Business-like cybercriminals are outsourcing malware R&D – and giving new hope to CSOs

New attacks may be coming every day, but most are exploiting vulnerabilities that you can fix

Increasing specialisation and outsourcing of malware capabilities is bolstering the underground economy and advancing the sophistication and frequency of cyber-attacks – but commonalities in the code, one security specialist believes, provide new hope for security teams that face a ransomware onslaught during the upcoming holiday slowdown.

That onslaught was likely to pick up steam as security staff increasingly go on their end-of-year holidays – leaving security operations centres running on skeleton crews and response teams unable to investigate any but the most severe incidents.

In such a climate, Carbon Black co-founder and chief technology officer Mike Viscuso told CSO Australia, cybercriminals were likely to spend even more time launching scattershot attacks then poking and prodding the vulnerable systems they discover.

Many attack kits only decide what sort of attack to launch once they have gained access to the target network – maximise financial return with ransomware, or use powerful systems for bitcoin mining. It’s a reflection of the multi-modal attacks being launched, frequently with the help of widely-available attack kits, by increasingly professional organisations focused entirely on the bottom line.
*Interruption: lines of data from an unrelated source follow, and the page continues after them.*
(* ===== verification/GovCodec.v ===== *)
(** * Encodings of the governance tables

    What the contract stores it reads back: for values of the width of their fields, deserialising the stored bytes gives the value.  The
    pool of the peers is a map; its encoding lists the peers in the order of their keys, so that every node writes
    the same bytes whatever the order in which its map is visited. *)

From S2P Require Import Prelude Codec BigInt MemDb NativeData LedgerTypes Decode LedgerCodec NativeService OntOng GovData GovState GovLogic GovElect GovExample.

(** ** Fields *)

Definition short_text (b : list byte) : Prop := zlen b < 2 ^ 58.
Create HintDb wire discriminated.

Lemma appends_string b : short_text b -> Sink.appends (Sink.WriteString b) (Source.getVarUintSize (zlen b) + zlen b) (enc_varbytes b).
Proof. apply Sink.appends_WriteVarBytes. Qed.
Lemma appends_varbytes b : short_text b -> Sink.appends (Sink.WriteVarBytes b) (Source.getVarUintSize (zlen b) + zlen b) (enc_varbytes b).
Proof. apply Sink.appends_WriteVarBytes. Qed.
Lemma appends_address a : addr_ok a -> Sink.appends (ser_Address a) () a.
Proof. intros Ha. apply Sink.appends_WriteBytes. unfold addr_ok, ADDR_LEN in Ha. lia. Qed.
Lemma parses_string b : short_text b -> parses DecodeString b (enc_varbytes b).
Proof. intros Hb. apply parses_DecodeVarBytes. unfold short_text in Hb. lia. Qed.
Lemma parses_varbytes b : short_text b -> parses DecodeVarBytes b (enc_varbytes b).
Proof. apply parses_string. Qed.
Lemma parses_checked {A} (r : ST ZeroCopySource (A * bool)) e a bs :
  parses r (a, false) bs -> parses (do '(v, eof) <- r; do_ st_guard (negb eof) e; st_ret v) a bs.
Proof. intros Hr. eapply parses_bind'; [exact Hr|]. cbn beta iota. apply parses_guard; [reflexivity | apply parses_ret]. Qed.
Lemma parses_address a : addr_ok a -> parses des_Address a a.
Proof. intros Ha. apply parses_checked, parses_NextArray; [exact Ha | unfold ADDR_LEN; words]. Qed.
Lemma parses_next_uint64 v : is_u64 v -> parses next_uint64 v (z2le 8 v).
Proof. intros Hv. apply parses_checked, (parses_NextUintN 8); [lia | words]. Qed.
Lemma parses_next_uint32 v : is_u32 v -> parses next_uint32 v (z2le 4 v).
Proof. intros Hv. apply parses_checked, (parses_NextUintN 4); [lia | words]. Qed.
Lemma parses_DecodeUint64 v : is_u64 v -> parses DecodeUint64 v (z2le 8 v).
Proof. apply parses_next_uint64. Qed.
Lemma parses_DecodeUint32 v : is_u32 v -> parses DecodeUint32 v (z2le 4 v).
Proof. apply parses_next_uint32. Qed.
Lemma appends_status v : Sink.appends (Gser.Status v) () [zb v].
Proof. apply Sink.appends_WriteByte. Qed.
Lemma parses_status v : 0 <= v < 256 -> parses Gdes.Status v [zb v].
Proof.
  intros Hv. apply parses_checked. eapply parses_bind'; [apply parses_NextByte|]. cbn beta iota. rewrite bz_zb_small by exact Hv. apply parses_ret.
Qed.
#[export] Hint Resolve appends_string appends_varbytes appends_address appends_status Sink.appends_WriteUint32 Sink.appends_WriteUint64 appends_EncodeVarUint : wire.
#[export] Hint Resolve parses_string parses_varbytes parses_address parses_next_uint64 parses_next_uint32 parses_DecodeUint64 parses_DecodeUint32 parses_status : wire.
“Every year we have seen a surge in attacker behaviour around the same time,” he explained. “And while the media and uninformed decision-makers view cyberattacks as single people operating in a basement, this hasn’t been the case for a long time. These groups of people are spending their entire existence focused on one part of the problem. The result is a far more sophisticated capability that can be very hard to defend against.”

Not only is the landscape being filled out with specialist malware authors, but those capabilities are being assembled into full-fledged attack campaigns by increasingly professional, profit-minded conglomerates that “if you look holistically, start to look like the businesses that we operate on a daily basis,” Viscuso said.

Those criminal enterprises are increasingly targeting other businesses – recent Symantec figures suggested that businesses accounted for 42 percent of all ransomware infections in the first half of the year – with attacks that evaluate potential targets for financial return. While a high-value healthcare database might be subjected to an expensive ransomware lock, for example, the infection of a high-performance computer might be handed over to a cryptocurrency-mining tool.

Cause for hope. While attack capabilities may be continually refined, their methods of delivery are often more predictable – tapping into any of a large number of known exploits that are often left unfixed due to suboptimal patching practices.

This reality offers hope for companies that may be able to defend against new attacks simply by taking steps to patch or block existing vulnerabilities. “You can be relatively certain that an opportunistic Web based attack against your organisation will likely rely on these vulnerabilities,” Viscuso said.

Read more: New Android malware will mine your phone to death

“And because most attacks are not really targeted – just opportunistic – you are likely to be able to thwart an attack that is based on a purchased Web attack kit. By mitigating those weaknesses, when these attackers come knocking on your door, you won’t have any weaknesses they know how to exploit. This is one of the things that gives us a bit of hope.”

In the meantime, however, cybercriminals are continuing their successful run of attacks, with ransomware in particular being flagged as an ongoing significant risk in 2018 and beyond.

Transformative ransomware attacks like this year’s WannaCry, NotPetya and Bad Rabbit set “disturbing high-water marks for the number of users and companies around the world whose data was maliciously encrypted in one campaign,” ESET senior research fellow Nick FitzGerald said in a statement, noting that both attacks were not “real ransomware… there were no effective mechanisms in place for the cybercriminals behind the campaigns to receive payments and supply the necessary decryption keys to the victims.”

That characteristic has led many to conclude that the new attacks in fact represent a new form of wanton, malicious damage that created nine-figure damage bills for a number of companies that suffered global business interruptions after WannaCry and NotPetya exploded.

With significant regulatory changes tightening the screws in 2018, this year’s attacks have produced one significant benefit: they have, Viscuso said, given IT and security teams “a common language to work from” around cybersecurity.

“Ransomware is the first attack type whose impact is so obvious,” he explained. “As 2018 becomes another year of ransomware hijacks, this ransomware epidemic will be a catalyst for better IT security across the globe because there is finally a common cause that IT and security can join forces to solve.”